Brasiliens Regierung vergütet den Einsatz der kubanischen Ärzte, Schwestern, Pfleger und Medizintechniker nach in der Branche üblichen Tarifen. Für jeden der Doctores von der Insel erhält Havanna im Monat 4000 Dollar. Den Ärzten wird ein monatlicher Betrag von 1245 US-Dollar zuerkannt, von denen sie 1000 Dollar sofort erhalten, während der kubanische Staat den restlichen Betrag auf heimischen Banken für sie deponiert. Den größeren Teil der bereitgestellten Summe bilden demnach staatliche Deviseneinnahmen, wobei den beteiligten Medizinern eine für die Verhältnisse ihres Landes recht hohe Summe zur Verfügung steht.

In den ersten acht Monaten der Laufzeit des von Dilma Rousseff aufgelegten Programms „Mehr Ärzte!“ sind nur etwa 25 kubanische Mediziner aus unterschiedlichen Gründen wieder ausgestiegen. Fast alle kehrten in ihr Land zurück. Nur zwei Spezialisten konnten von den USA abgeworben werden.

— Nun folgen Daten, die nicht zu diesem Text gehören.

(* ===== verification/HostcallQueue.v ===== *)
(** * Hostcall request queue ([src/hostcall_queue.rs], second part)

    The two-lane request queue: a bounded ring [fast], a bounded [overflow]
    deque admitted through per-tenant S3-FIFO bookkeeping, and epoch-based
    reclamation of popped requests.  The ring is [crossbeam_queue::ArrayQueue]
    and is a parameter with its documented FIFO behaviour as laws; the tenant
    of a request is the trait [QueueTenant]. *)

From S2P Require Import Prelude Text GhostQueue S3Fifo Bravo.

Definition HOSTCALL_FAST_RING_CAPACITY : Z := 256.
Definition HOSTCALL_OVERFLOW_CAPACITY : Z := 2048.
Definition SAFE_FALLBACK_BACKLOG_MULTIPLIER : Z := 8.
Definition SAFE_FALLBACK_BACKLOG_MIN : Z := 32.
Definition S3_FIFO_GHOST_CAPACITY_MULTIPLIER : Z := 2.
Definition S3_FIFO_GHOST_CAPACITY_MIN : Z := 16.
Definition S3_FIFO_MIN_SIGNAL_SAMPLES : Z := 32.
Definition S3_FIFO_MAX_SIGNALLESS_STREAK : Z := 64.
Definition S3_FIFO_UNSTABLE_REJECTION_STREAK : Z := 16.

(** ** Interfaces *)

(** The trait [QueueTenant]; payloads without identity use [None]. *)
Class QueueTenant (T : Type) := tenant_key : T → option Str.

#[global] Instance queue_tenant_u64 : QueueTenant Z := λ _, None.

(** The operations of the ring the queue calls.  [push] is [None] when the
    ring is full and gives the value back. *)
Class ArrayQueue (Q T : Type) := {
  aq_new : Z → Q;
  aq_push : T → Q → option Q;
  aq_pop : Q → option (T * Q);
  aq_len : Q → Z;
  aq_is_empty : Q → bool;
}.

(** The ring's documented behaviour: a bounded FIFO. *)
Class ArrayQueueLaws (Q T : Type) `{ArrayQueue Q T} := {
  aq_items : Q → list T;
  aq_cap : Q → Z;
  aq_new_spec : ∀ c, 1 ≤ c → aq_items (aq_new c) = [] ∧ aq_cap (aq_new c) = c;
  aq_push_spec : ∀ x q,
    match aq_push x q with
    | Some q' => len (aq_items q) < aq_cap q ∧ aq_items q' = aq_items q ++ [x] ∧ aq_cap q' = aq_cap q
    | None => aq_cap q ≤ len (aq_items q)
    end;
  aq_pop_spec : ∀ q,
    match aq_pop q with
    | Some (x, q') => aq_items q = x :: aq_items q' ∧ aq_cap q' = aq_cap q
    | None => aq_items q = []
    end;
  aq_len_spec : ∀ q, aq_len q = len (aq_items q);
  aq_is_empty_spec : ∀ q, aq_is_empty q = bool_decide (aq_items q = []);
}.

(** A ring that satisfies the laws. *)
Record Ring (T : Type) := mkRing { ring_cap : Z; ring_items : list T }.
Arguments mkRing {_} _ _.
Arguments ring_cap {_} _.
Arguments ring_items {_} _.

#[global] Instance ring_array_queue T : ArrayQueue (Ring T) T := {
  aq_new c := mkRing c [];
  aq_push x q :=
    if len (ring_items q) <? ring_cap q then Some (mkRing (ring_cap q) (ring_items q ++ [x]))
    else None;
  aq_pop q :=
    match ring_items q with [] => None | x :: l => Some (x, mkRing (ring_cap q) l) end;
  aq_len q := len (ring_items q);
  aq_is_empty q := match ring_items q with [] => true | _ => false end;
}.

#[global] Instance ring_laws T : ArrayQueueLaws (Ring T) T.
Proof.
  refine {| aq_items := ring_items; aq_cap := ring_cap |}; simpl.
  - done.
  - intros x q. destruct (Z.ltb_spec (len (ring_items q)) (ring_cap q)); [done|lia].
  - intros [c [|x l]]; done.
  - done.
  - intros [c [|x l]]; done.
Defined.

(** ** Admission bookkeeping *)

Inductive S3FifoMode := Active | ConservativeFifo.

Record S3FifoConfig := mkS3Config {
  tenant_budget : Z;
  ghost_capacity : Z;
  min_signal_samples : Z;
  max_signalless_streak : Z;
  cfg_unstable_rejection_streak : Z;
}.

Definition from_capacities (fast_capacity overflow_capacity : Z) : S3FifoConfig :=
  mkS3Config (Z.max (overflow_capacity / 2) 1)
    (Z.max (sat_mul usize_max (sat_add usize_max fast_capacity overflow_capacity)
              S3_FIFO_GHOST_CAPACITY_MULTIPLIER) S3_FIFO_GHOST_CAPACITY_MIN)
    S3_FIFO_MIN_SIGNAL_SAMPLES S3_FIFO_MAX_SIGNALLESS_STREAK S3_FIFO_UNSTABLE_REJECTION_STREAK.

Record S3FifoTelemetry := mkS3Telemetry {
  st_mode : S3FifoMode;
  st_fallback_reason : option S3FifoFallbackReason;
  st_ghost_depth : Z;
  st_ghost_hits_total : Z;
  st_fairness_rejected_total : Z;
  st_signal_samples : Z;
  st_signalless_streak : Z;
  st_fallback_transitions : Z;
  st_tenant_budget : Z;
  st_active_tenants : Z;
}.

(** The fields [ghost_order], [ghost_lookup] and [ghost_gen] are [s3_ghost]. *)
Record S3FifoState := mkS3State {
  s3_config : S3FifoConfig;
  s3_mode : S3FifoMode;
  s3_fallback_reason : option S3FifoFallbackReason;
  s3_ghost : Ghost Str;
  tenant_backlog : gmap Str Z;
  s3_ghost_hits_total : Z;
  fairness_rejected_total : Z;
  signal_samples : Z;
  signalless_streak : Z;
  unstable_rejection_streak : Z;
  s3_fallback_transitions : Z;
}.

Definition S3FifoState_new (config : S3FifoConfig) : S3FifoState :=
  mkS3State config Active None ghost_new ∅ 0 0 0 0 0 0.

(** Field assignments. *)
Definition set_s3_ghost g s := mkS3State (s3_config s) (s3_mode s) (s3_fallback_reason s) g
  (tenant_backlog s) (s3_ghost_hits_total s) (fairness_rejected_total s) (signal_samples s)
  (signalless_streak s) (unstable_rejection_streak s) (s3_fallback_transitions s).
Definition set_backlog b s := mkS3State (s3_config s) (s3_mode s) (s3_fallback_reason s) (s3_ghost s)
  b (s3_ghost_hits_total s) (fairness_rejected_total s) (signal_samples s)
  (signalless_streak s) (unstable_rejection_streak s) (s3_fallback_transitions s).
Definition set_signals samples streak s :=
  mkS3State (s3_config s) (s3_mode s) (s3_fallback_reason s) (s3_ghost s)
    (tenant_backlog s) (s3_ghost_hits_total s) (fairness_rejected_total s) samples
    streak (unstable_rejection_streak s) (s3_fallback_transitions s).
Definition set_unstable n s := mkS3State (s3_config s) (s3_mode s) (s3_fallback_reason s) (s3_ghost s)
  (tenant_backlog s) (s3_ghost_hits_total s) (fairness_rejected_total s) (signal_samples s)
  (signalless_streak s) n (s3_fallback_transitions s).
Definition bump_s3_ghost_hits s :=
  mkS3State (s3_config s) (s3_mode s) (s3_fallback_reason s) (s3_ghost s)
    (tenant_backlog s) (sat_add u64_max (s3_ghost_hits_total s) 1) (fairness_rejected_total s)
    (signal_samples s) (signalless_streak s) (unstable_rejection_streak s)
    (s3_fallback_transitions s).
Definition bump_fairness_rejected s :=
  mkS3State (s3_config s) (s3_mode s) (s3_fallback_reason s) (s3_ghost s)
    (tenant_backlog s) (s3_ghost_hits_total s) (sat_add u64_max (fairness_rejected_total s) 1)
    (signal_samples s) (signalless_streak s) (unstable_rejection_streak s)
    (s3_fallback_transitions s).

Definition transition_to_fallback (reason : S3FifoFallbackReason) (s : S3FifoState) : S3FifoState :=
  match s3_mode s with
  | ConservativeFifo => s
  | Active =>
      mkS3State (s3_config s) ConservativeFifo (Some reason) ghost_new ∅ (s3_ghost_hits_total s)
        (fairness_rejected_total s) (signal_samples s) (signalless_streak s)
        (unstable_rejection_streak s) (sat_add u64_max (s3_fallback_transitions s) 1)
  end.

Definition observe_signal (tk : option Str) (s : S3FifoState) : S3FifoState :=
  match s3_mode s with
  | ConservativeFifo => s
  | Active =>
      match tk with
      | Some _ => set_signals (sat_add u64_max (signal_samples s) 1) 0 s
      | None =>
          let s := set_signals (signal_samples s) (sat_add u64_max (signalless_streak s) 1) s in
          if (max_signalless_streak (s3_config s) <=? signalless_streak s)
             && (signal_samples s <? min_signal_samples (s3_config s))
          then transition_to_fallback SignalQualityInsufficient s
          else s
      end
  end.

Definition consume_ghost_hit (tk : Str) (s : S3FifoState) : S3FifoState * bool :=
  match ghost_lookup (s3_ghost s) !! tk with
  | Some _ => (bump_s3_ghost_hits (set_s3_ghost (remove_ghost tk (s3_ghost s)) s), true)
  | None => (s, false)
  end.

Definition record_ghost (tk : Str) (s : S3FifoState) : S3FifoState :=
  match tk with
  | [] => s
  | _ :: _ => set_s3_ghost (push_ghost (ghost_capacity (s3_config s)) tk (s3_ghost s)) s
  end.

(** The streak check that ends both rejection paths. *)
Definition check_unstable (s : S3FifoState) : S3FifoState :=
  if cfg_unstable_rejection_streak (s3_config s) <=? unstable_rejection_streak s
  then transition_to_fallback FairnessInstability s else s.

Definition allow_main_admission (tk : option Str) (s : S3FifoState) : S3FifoState * bool :=
  match s3_mode s, tk with
  | ConservativeFifo, _ => (s, true)
  | Active, None => (s, true)
  | Active, Some tk =>
      let backlog := default 0 (tenant_backlog s !! tk) in
      if backlog <? tenant_budget (s3_config s) then (s, true)
      else
        let '(s, hit) := consume_ghost_hit tk s in
        if hit then (set_unstable 0 s, true)
        else
          let s := bump_fairness_rejected s in
          let s := set_unstable (sat_add u64_max (unstable_rejection_streak s) 1) s in
          (check_unstable (record_ghost tk s), false)
  end.

Definition on_main_enqueued (tk : option Str) (s : S3FifoState) : S3FifoState :=
  match s3_mode s with
  | ConservativeFifo => s
  | Active =>
      let s :=
        match tk with
        | Some tk =>
            match tenant_backlog s !! tk with
            | Some backlog => set_backlog (<[tk := sat_add usize_max backlog 1]> (tenant_backlog s)) s
            | None => set_backlog (<[tk := 1]> (tenant_backlog s)) s
            end
        | None => s
        end in
      set_unstable 0 s
  end.

Definition on_main_dequeued (tk : option Str) (s : S3FifoState) : S3FifoState :=
  match s3_mode s, tk with
  | ConservativeFifo, _ => s
  | Active, None => s
  | Active, Some tk =>
      let s :=
        match tenant_backlog s !! tk with
        | Some backlog =>
            let backlog := sat_sub backlog 1 in
            if backlog =? 0 then set_backlog (delete tk (tenant_backlog s)) s
            else set_backlog (<[tk := backlog]> (tenant_backlog s)) s
        | None => s
        end in
      record_ghost tk s
  end.

Definition on_main_overflow_reject (tk : option Str) (s : S3FifoState) : S3FifoState :=
  match s3_mode s with
  | ConservativeFifo => s
  | Active =>
      let s := match tk with Some tk => record_ghost tk s | None => s end in
      check_unstable (set_unstable (sat_add u64_max (unstable_rejection_streak s) 1) s)
  end.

Die brasilianische Präsidentin macht aus ihrer besonderen Sympathie für Helfer aus Fidels und Raúls Heimat kein Hehl. „Obwohl sie – gemessen an der Landesbevölkerung – nur wenige sind, haben sie unsere Szenerie bereits tiefgreifend verändert: durch ihre medizinische Professionalität wie durch ein völlig anderes Verhältnis zu den Patienten. Sie kleiden sich schlicht und bringen ihr Essen mit. Sie arbeiten systematisch, behandeln die Kranken fürsorglich und aufopferungsvoll. Sie eilen nicht wie manche ihrer Kollegen hierzulande von Party zu Party. Sie reißen die Barrieren des Vorurteils und des busineßartigen Stils brasilianischer Profis ihres Metiers nieder“, sagte Dilma Rousseff einem Reporter der in Porto Alegre erscheinenden Zeitung „Zero Hora“.

„Granma Internacional“ verwies auf den hohen Qualifizierungsgrad des von Kuba ausgewählten Fachpersonals und hob zugleich die Tatsache hervor, daß trotz des quantitativ enorm hohen „Ärzte-Exports“ keine Unterversorgung der Patienten im eigenen Land eintrete. Kompromißlos befolge man das Prinzip, bei der Auswahl für einen Auslandseinsatz bereiter und geeigneter Kräfte das Fortbestehen aller medizinischen Dienste und Disziplinen daheim zu gewährleisten. Die für Brasilien Ausgewählten verfügten zu 80 % über eine etwa 15jährige Berufserfahrung, wobei sie ohne Ausnahme bereits mindestens einen Einsatz außerhalb der eigenen Grenzen absolviert hätten.

Wie dramatisch die Unterversorgung der Bevölkerung in Brasilien ist, wird durch die Tatsache erhellt, daß dort nicht weniger als 54 000 Ärzte fehlen, was in der Praxis bedeutet, daß die Bevölkerung unterentwickelter, abgelegener oder unwirtlicher Gebiete überhaupt keine medizinische Hilfe im Krankheitsfall erhält. Aber gerade diese Regionen haben sich Havannas Botschafter mit dem Äskulapstab als bevorzugtes Betätigungsfeld auserkoren. Ihnen entgegengebrachte menschliche Wärme und erwiesene Fürsorge wird von den überglücklichen Patienten, die bisher von allem abgeschnitten waren, in gleicher Weise erwidert. Was sie in Brejo da Madre de Deus – der von Dürre heimgesuchte Ort liegt im Bundesstaat Pernambuco – erlebt hat, schilderte die kubanische Ärztin Teresa Rosales so: „Die Patienten sprechen zu einem, während sie auf dem Boden knien. Sie danken Gott und geben Küsse.“

„Etwas für die Ärzte von der Insel so Natürliches, wie einen Bauern oder eine Indigene zu untersuchen und dann die richtige Diagnose zu stellen, ruft Erstaunen unter den Behandelten hervor“, berichtete der brasilianische Journalist Daniel Carvalho in einer Reportage für die Zeitung „Folha de São Paulo“.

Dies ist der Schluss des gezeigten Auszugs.